WORK INSTRUCTIONS:
Could you filter the material and copy every line where the word "borrowed" occurs?

EXTRACTED RECORDS:
##############################
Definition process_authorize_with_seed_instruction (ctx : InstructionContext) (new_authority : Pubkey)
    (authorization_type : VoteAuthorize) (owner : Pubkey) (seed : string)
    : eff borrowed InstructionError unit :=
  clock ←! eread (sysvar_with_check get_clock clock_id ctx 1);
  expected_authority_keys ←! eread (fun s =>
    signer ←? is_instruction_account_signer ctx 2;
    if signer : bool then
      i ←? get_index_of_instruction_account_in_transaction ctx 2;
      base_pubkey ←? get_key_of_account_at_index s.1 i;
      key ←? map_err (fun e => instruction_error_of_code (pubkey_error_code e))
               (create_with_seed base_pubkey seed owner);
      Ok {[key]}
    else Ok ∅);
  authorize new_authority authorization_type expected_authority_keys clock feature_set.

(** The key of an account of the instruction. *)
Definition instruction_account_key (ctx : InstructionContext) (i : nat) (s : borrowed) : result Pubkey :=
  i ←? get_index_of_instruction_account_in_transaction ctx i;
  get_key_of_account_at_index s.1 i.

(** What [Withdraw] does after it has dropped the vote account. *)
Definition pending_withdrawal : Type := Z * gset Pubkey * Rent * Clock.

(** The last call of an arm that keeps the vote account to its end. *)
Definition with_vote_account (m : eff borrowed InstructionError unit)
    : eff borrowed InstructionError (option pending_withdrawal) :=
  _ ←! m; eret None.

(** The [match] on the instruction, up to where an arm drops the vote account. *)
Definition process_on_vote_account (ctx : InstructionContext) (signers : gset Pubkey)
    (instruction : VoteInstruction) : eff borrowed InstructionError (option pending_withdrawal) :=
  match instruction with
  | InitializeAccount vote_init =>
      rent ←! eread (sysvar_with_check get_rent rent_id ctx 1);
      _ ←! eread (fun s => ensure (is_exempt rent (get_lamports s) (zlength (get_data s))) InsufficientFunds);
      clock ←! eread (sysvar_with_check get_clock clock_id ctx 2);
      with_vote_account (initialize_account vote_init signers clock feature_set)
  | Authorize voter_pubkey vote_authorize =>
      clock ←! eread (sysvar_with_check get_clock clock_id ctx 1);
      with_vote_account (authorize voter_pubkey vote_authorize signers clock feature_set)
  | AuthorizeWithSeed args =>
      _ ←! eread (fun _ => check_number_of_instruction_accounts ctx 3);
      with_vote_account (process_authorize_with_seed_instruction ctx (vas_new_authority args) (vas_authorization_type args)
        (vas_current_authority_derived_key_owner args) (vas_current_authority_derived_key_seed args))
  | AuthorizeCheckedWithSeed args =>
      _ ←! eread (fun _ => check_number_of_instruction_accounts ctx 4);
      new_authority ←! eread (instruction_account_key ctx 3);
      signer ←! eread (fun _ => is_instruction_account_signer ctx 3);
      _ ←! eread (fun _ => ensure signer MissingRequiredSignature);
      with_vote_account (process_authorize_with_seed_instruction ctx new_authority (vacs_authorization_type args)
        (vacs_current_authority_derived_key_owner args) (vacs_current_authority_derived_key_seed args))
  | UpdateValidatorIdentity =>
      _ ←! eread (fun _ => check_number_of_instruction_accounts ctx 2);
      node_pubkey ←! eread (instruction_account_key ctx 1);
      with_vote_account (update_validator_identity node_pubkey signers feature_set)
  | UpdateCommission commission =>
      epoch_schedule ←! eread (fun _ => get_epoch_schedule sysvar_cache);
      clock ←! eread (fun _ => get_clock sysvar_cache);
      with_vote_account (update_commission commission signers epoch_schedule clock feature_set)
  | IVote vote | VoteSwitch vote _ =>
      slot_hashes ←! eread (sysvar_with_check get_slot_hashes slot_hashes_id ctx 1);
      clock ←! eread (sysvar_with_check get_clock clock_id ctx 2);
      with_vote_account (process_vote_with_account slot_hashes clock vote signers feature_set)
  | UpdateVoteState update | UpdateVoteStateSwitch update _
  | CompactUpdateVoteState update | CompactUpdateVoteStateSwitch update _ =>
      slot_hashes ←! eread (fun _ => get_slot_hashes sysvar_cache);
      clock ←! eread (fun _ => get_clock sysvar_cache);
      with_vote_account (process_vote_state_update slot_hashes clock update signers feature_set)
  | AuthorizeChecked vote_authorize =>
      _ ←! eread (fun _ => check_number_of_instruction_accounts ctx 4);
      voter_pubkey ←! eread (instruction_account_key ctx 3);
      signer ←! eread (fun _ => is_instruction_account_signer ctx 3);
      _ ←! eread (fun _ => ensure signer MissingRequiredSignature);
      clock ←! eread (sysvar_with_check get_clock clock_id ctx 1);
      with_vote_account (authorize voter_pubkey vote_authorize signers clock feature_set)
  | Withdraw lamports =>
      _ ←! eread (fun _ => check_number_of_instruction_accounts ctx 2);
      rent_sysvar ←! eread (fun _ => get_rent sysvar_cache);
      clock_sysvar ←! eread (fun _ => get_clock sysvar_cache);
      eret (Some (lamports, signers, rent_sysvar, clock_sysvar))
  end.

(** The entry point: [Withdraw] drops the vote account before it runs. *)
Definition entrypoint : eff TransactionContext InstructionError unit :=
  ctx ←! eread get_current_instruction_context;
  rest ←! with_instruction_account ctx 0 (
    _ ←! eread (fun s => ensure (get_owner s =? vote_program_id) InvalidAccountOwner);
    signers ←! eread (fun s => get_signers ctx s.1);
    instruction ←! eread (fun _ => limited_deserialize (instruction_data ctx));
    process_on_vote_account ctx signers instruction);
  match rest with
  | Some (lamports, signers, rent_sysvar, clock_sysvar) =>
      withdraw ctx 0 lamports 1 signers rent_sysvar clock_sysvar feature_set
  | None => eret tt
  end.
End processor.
##############################
RESULT FOR THIS EXERCISE:
    : eff borrowed InstructionError unit :=
Definition instruction_account_key (ctx : InstructionContext) (i : nat) (s : borrowed) : result Pubkey :=
Definition with_vote_account (m : eff borrowed InstructionError unit)
    : eff borrowed InstructionError (option pending_withdrawal) :=
    (instruction : VoteInstruction) : eff borrowed InstructionError (option pending_withdrawal) :=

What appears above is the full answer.